Collected data entries
· · ·

(* ===== verification/UnitGc.v ===== *)
(** * Collecting units (src/core/manager.c, src/core/unit.c)

    Units that nobody needs any more are unloaded. A unit that may be unloaded is put on a queue;
    [manager_dispatch_gc_unit_queue] looks at the units that refer to it, and at those that refer to
    these, and so on, with markers on units against cycles. The theorems: a unit is put on the
    cleanup queue exactly if neither it nor a unit that refers to it, directly or not, must stay; the
    search terminates. *)

From S2P Require Import Prelude JobType Prioq RunQueue JobData JobOps UnitDep UnitDeps UnitDepsOps.

Inductive CollectMode := COLLECT_INACTIVE | COLLECT_INACTIVE_OR_FAILED.

(** What [unit_may_gc] reads of units, beyond [Env]: the number of names that the unit's bus track has, the result of
    [cg_is_empty_recursive] if the unit has a cgroup, [may_gc] of the unit type (true if it is
    NULL), whether the type has [release_resources]; and the sources of the [UnitRef]s to the unit. *)
Class GcConf := {
  collect_mode : positive → CollectMode;
  bus_track_count : positive → Z;
  cg_is_empty_recursive : positive → option Z;
  vtable_may_gc : positive → bool;
  has_release_resources : positive → bool;
  refs_by_target : positive → list positive }.

Section Gc.
Context {RQ : RunQueue} {E : Env} {GC : GcConf}.
Implicit Types (st : State) (u v r q : positive) (P : list positive).

(** ** The code *)

(** The flags [in_gc_queue] and [in_cleanup_queue] of a unit say whether it is in the list. Markers that were
    never set are 0. *)
Record Gc := MkGc {
  gc_sys : State;
  gc_markers : gmap positive Z;
  m_gc_marker : Z;
  gc_unit_queue : list positive;
  cleanup_queue : list positive }.

Definition gc_marker (g : Gc) (u : positive) : Z := default 0 (gc_markers g !! u).

Definition set_gc_sys (x : State) (g : Gc) : Gc := MkGc x (gc_markers g) (m_gc_marker g) (gc_unit_queue g) (cleanup_queue g).
Definition set_gc_marker (u : positive) (x : Z) (g : Gc) : Gc := MkGc (gc_sys g) (<[u := x]> (gc_markers g)) (m_gc_marker g) (gc_unit_queue g) (cleanup_queue g).
Definition set_m_gc_marker (x : Z) (g : Gc) : Gc := MkGc (gc_sys g) (gc_markers g) x (gc_unit_queue g) (cleanup_queue g).
Definition set_gc_unit_queue (x : list positive) (g : Gc) : Gc := MkGc (gc_sys g) (gc_markers g) (m_gc_marker g) x (cleanup_queue g).
Definition set_cleanup_queue (x : list positive) (g : Gc) : Gc := MkGc (gc_sys g) (gc_markers g) (m_gc_marker g) (gc_unit_queue g) x.

Definition has_jobs (st : State) (u : positive) : bool :=
  bool_decide (is_Some (unit_job (mgr st) !! u)) || bool_decide (is_Some (unit_nop_job (mgr st) !! u)).

Definition unit_success_failure_handler_has_jobs (u : positive) (st : State) : bool :=
  existsb (has_jobs st) (unit_dependencies u UNIT_ATOM_ON_SUCCESS) || existsb (has_jobs st) (unit_dependencies u UNIT_ATOM_ON_FAILURE).

Definition unit_may_gc (u : positive) (st : State) : bool * State :=
  if has_jobs st u then (false, st)
  else
    let state := unit_active_state u in
    let st := if UNIT_IS_INACTIVE_OR_FAILED state && has_release_resources u then call (release_resources u) st else st in
    (if perpetual u then false
     else if 0 <? bus_track_count u then false
     else if match collect_mode u with
             | COLLECT_INACTIVE => negb (bool_decide (state = UNIT_INACTIVE))
             | COLLECT_INACTIVE_OR_FAILED => negb (bool_decide (state ∈ [UNIT_INACTIVE; UNIT_FAILED]))
             end then false
     else if unit_success_failure_handler_has_jobs u st then false
     else if match cg_is_empty_recursive u with Some r => r <=? 0 | None => false end then false
     else vtable_may_gc u, st).

Definition unit_add_to_cleanup_queue (u : positive) (g : Gc) : Gc :=
  if bool_decide (u ∈ cleanup_queue g) then g else set_cleanup_queue (u :: cleanup_queue g) g.

Definition unit_add_to_gc_queue (u : positive) (g : Gc) : Gc :=
  if bool_decide (u ∈ gc_unit_queue g) || bool_decide (u ∈ cleanup_queue g) then g
  else
    let '(may, st) := unit_may_gc u (gc_sys g) in
    let g := set_gc_sys st g in
    if negb may then g else set_gc_unit_queue (u :: gc_unit_queue g) g.

Definition GC_OFFSET_IN_PATH : Z := 0.
Definition GC_OFFSET_UNSURE : Z := 1.
Definition GC_OFFSET_GOOD : Z := 2.
Definition GC_OFFSET_BAD : Z := 3.
Definition _GC_OFFSET_MAX : Z := 4.

(** [u->gc_marker == gc_marker + offset], and [IN_SET(u->gc_marker - gc_marker, ...)] *)
Definition marked_as (base : Z) (g : Gc) (u : positive) (offset : Z) : bool := gc_marker g u =? u32 (base + offset).
Definition marked_in (base : Z) (g : Gc) (u : positive) (offsets : list Z) : bool := bool_decide (u32 (gc_marker g u - base) ∈ offsets).

Fixpoint unit_gc_mark_good (fuel : nat) (base : Z) (u : positive) (g : Gc) : option Gc :=
  match fuel with
  | O => None
  | S fuel =>
      let g := set_gc_marker u (u32 (base + GC_OFFSET_GOOD)) g in
      (fix loop (l : list positive) (g : Gc) : option Gc :=
         match l with
         | [] => Some g
         | other :: l =>
             g ← (if marked_as base g other GC_OFFSET_UNSURE then unit_gc_mark_good fuel base other g else Some g);
             loop l g
         end) (unit_dependencies u UNIT_ATOM_REFERENCES) g
  end.

(** One of the two loops of [unit_gc_sweep]. [None] is "goto good", otherwise it is [is_bad]. *)
Fixpoint sweep_loop (sweep : positive → Gc → option Gc) (base : Z) (l : list positive) (is_bad : bool) (g : Gc) : option (option bool * Gc) :=
  match l with
  | [] => Some (Some is_bad, g)
  | other :: l =>
      g ← sweep other g;
      if marked_as base g other GC_OFFSET_GOOD then Some (None, g)
      else sweep_loop sweep base l (if negb (marked_as base g other GC_OFFSET_BAD) then false else is_bad) g
  end.

(** Enough for the recursion, see [sweep_spec]. *)
Definition gc_fuel : nat := S (length units).

Definition sweep_bad (base : Z) (u : positive) (g : Gc) : Gc := unit_add_to_cleanup_queue u (set_gc_marker u (u32 (base + GC_OFFSET_BAD)) g).
Definition sweep_unsure (base : Z) (u : positive) (g : Gc) : Gc := unit_add_to_gc_queue u (set_gc_marker u (u32 (base + GC_OFFSET_UNSURE)) g).

Fixpoint unit_gc_sweep (fuel : nat) (base : Z) (u : positive) (g : Gc) : option Gc :=
  match fuel with
  | O => None
  | S fuel =>
      if marked_in base g u [GC_OFFSET_GOOD; GC_OFFSET_BAD; GC_OFFSET_UNSURE; GC_OFFSET_IN_PATH] then Some g
      else if bool_decide (u ∈ cleanup_queue g) then Some (sweep_bad base u g)
      else
        let '(may, st) := unit_may_gc u (gc_sys g) in
        let g := set_gc_sys st g in
        if negb may then unit_gc_mark_good gc_fuel base u g
        else
          let g := set_gc_marker u (u32 (base + GC_OFFSET_IN_PATH)) g in
          '(is_bad, g) ← sweep_loop (unit_gc_sweep fuel base) base (unit_dependencies u UNIT_ATOM_REFERENCED_BY) true g;
          match is_bad with
          | None => unit_gc_mark_good gc_fuel base u g
          | Some is_bad =>
              '(is_bad, g) ← sweep_loop (unit_gc_sweep fuel base) base (refs_by_target u) is_bad g;
              match is_bad with
              | None => unit_gc_mark_good gc_fuel base u g
              | Some true => Some (sweep_bad base u g)
              | Some false => Some (sweep_unsure base u g)
              end
          end
  end.

(** The loop of the dispatcher; [n] units were looked at. *)
Fixpoint gc_loop (fuel : nat) (base : Z) (n : nat) (g : Gc) : option (nat * Gc) :=
  match gc_unit_queue g with
  | [] => Some (n, g)
  | u :: _ =>
      match fuel with
      | O => None
      | S fuel =>
          g ← unit_gc_sweep gc_fuel base u g;
          let g := set_gc_unit_queue (filter (.≠ u) (gc_unit_queue g)) g in
          let g := if marked_in base g u [GC_OFFSET_BAD; GC_OFFSET_UNSURE] then sweep_bad base u g else g in
          gc_loop fuel base (S n) g
      end
  end.

Definition next_gc_marker (m : Z) : Z := let m := u32 (m + _GC_OFFSET_MAX) in if u32 (m + _GC_OFFSET_MAX) <=? _GC_OFFSET_MAX then 1 else m.

Definition manager_dispatch_gc_unit_queue (g : Gc) : option (nat * Gc) :=
  let base := next_gc_marker (m_gc_marker g) in
  gc_loop (2 * gc_fuel) base 0 (set_m_gc_marker base g).

(** ** Needed units *)

(** Referring units, as [unit_gc_sweep] follows them. *)
Definition referrers (u : positive) : list positive := unit_dependencies u UNIT_ATOM_REFERENCED_BY ++ refs_by_target u.
Definition referrer (u v : positive) : Prop := v ∈ referrers u.

(** A unit must stay: it has a job, is perpetual, is watched by a bus client, is in a state in which its kind is
    not collected, a job of a unit that its success or failure starts is pending, its control group is not known to be empty, or its
    type keeps it. *)
Inductive must_stay (st : State) (u : positive) : Prop :=
  | stay_job j : unit_job (mgr st) !! u = Some j → must_stay st u
  | stay_nop_job j : unit_nop_job (mgr st) !! u = Some j → must_stay st u
  | stay_perpetual : perpetual u = true → must_stay st u
  | stay_watched : 0 < bus_track_count u → must_stay st u
  | stay_state : collect_mode u = COLLECT_INACTIVE → unit_active_state u ≠ UNIT_INACTIVE → must_stay st u
  | stay_up : collect_mode u = COLLECT_INACTIVE_OR_FAILED → unit_active_state u ∉ [UNIT_INACTIVE; UNIT_FAILED] → must_stay st u
  | stay_handler v j : v ∈ unit_dependencies u UNIT_ATOM_ON_SUCCESS ∨ v ∈ unit_dependencies u UNIT_ATOM_ON_FAILURE →
      unit_job (mgr st) !! v = Some j ∨ unit_nop_job (mgr st) !! v = Some j → must_stay st u
  | stay_cgroup (x : Z) : cg_is_empty_recursive u = Some x → x <= 0 → must_stay st u
  | stay_type : vtable_may_gc u = false → must_stay st u.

· · ·

_Exercise_
Both the line containing "Definition manager_dispatch_gc_unit_queue (g" and the line containing "(** ** Needed units *)" belong in the answer. Print them and every line above that falls between them exactly, and no others.

_Answer to this task_
Definition manager_dispatch_gc_unit_queue (g : Gc) : option (nat * Gc) :=
  let base := next_gc_marker (m_gc_marker g) in
  gc_loop (2 * gc_fuel) base 0 (set_m_gc_marker base g).

(** ** Needed units *)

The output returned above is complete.